▸ **EXERCISE**
Among the lines below, list those containing the string "every".

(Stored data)
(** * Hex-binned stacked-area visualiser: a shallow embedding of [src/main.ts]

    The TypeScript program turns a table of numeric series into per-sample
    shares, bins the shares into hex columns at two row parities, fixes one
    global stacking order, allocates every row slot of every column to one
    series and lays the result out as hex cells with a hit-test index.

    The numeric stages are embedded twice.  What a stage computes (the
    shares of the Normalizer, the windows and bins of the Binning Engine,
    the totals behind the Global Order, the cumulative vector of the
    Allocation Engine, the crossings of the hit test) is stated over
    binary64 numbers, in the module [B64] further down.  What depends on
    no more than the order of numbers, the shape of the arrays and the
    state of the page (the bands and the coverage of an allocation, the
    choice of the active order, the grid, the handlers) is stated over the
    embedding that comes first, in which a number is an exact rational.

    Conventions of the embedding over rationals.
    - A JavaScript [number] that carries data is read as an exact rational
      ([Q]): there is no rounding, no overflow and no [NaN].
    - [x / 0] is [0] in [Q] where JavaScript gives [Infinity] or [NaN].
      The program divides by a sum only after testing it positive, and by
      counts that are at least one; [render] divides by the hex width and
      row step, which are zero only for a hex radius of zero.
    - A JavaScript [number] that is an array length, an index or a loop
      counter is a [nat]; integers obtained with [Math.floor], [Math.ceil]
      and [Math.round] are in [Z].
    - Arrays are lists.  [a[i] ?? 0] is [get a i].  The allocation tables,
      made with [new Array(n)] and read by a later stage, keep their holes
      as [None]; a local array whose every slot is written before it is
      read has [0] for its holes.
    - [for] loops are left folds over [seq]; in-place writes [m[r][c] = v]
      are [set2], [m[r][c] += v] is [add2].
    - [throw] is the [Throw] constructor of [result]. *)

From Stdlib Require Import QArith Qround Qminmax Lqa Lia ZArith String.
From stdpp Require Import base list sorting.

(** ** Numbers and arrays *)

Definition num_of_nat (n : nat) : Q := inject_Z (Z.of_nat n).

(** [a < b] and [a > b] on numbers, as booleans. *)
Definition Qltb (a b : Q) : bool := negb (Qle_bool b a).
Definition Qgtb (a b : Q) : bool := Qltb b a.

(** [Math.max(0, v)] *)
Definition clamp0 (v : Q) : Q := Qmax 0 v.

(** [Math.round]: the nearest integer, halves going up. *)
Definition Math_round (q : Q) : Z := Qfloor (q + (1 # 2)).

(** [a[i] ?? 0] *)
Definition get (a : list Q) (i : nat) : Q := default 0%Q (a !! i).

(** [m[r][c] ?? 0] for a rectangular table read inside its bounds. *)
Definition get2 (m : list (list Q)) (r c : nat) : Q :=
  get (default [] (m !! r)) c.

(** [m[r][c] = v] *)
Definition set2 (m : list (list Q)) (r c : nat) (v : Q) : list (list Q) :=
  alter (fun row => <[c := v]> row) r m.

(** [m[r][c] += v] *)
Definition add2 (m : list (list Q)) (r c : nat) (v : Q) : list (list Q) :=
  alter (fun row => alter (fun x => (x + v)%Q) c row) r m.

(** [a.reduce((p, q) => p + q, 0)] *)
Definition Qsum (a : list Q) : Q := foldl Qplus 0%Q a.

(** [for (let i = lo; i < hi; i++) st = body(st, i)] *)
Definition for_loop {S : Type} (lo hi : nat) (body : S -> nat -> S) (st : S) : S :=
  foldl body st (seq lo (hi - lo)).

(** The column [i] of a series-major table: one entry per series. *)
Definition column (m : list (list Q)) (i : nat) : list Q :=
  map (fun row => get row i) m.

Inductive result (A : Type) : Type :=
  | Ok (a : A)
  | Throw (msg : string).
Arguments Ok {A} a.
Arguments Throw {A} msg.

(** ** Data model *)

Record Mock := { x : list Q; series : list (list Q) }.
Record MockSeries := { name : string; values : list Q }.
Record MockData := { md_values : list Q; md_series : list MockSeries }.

▸ **PROBLEM SOLUTION**
    global stacking order, allocates every row slot of every column to one
      as [None]; a local array whose every slot is written before it is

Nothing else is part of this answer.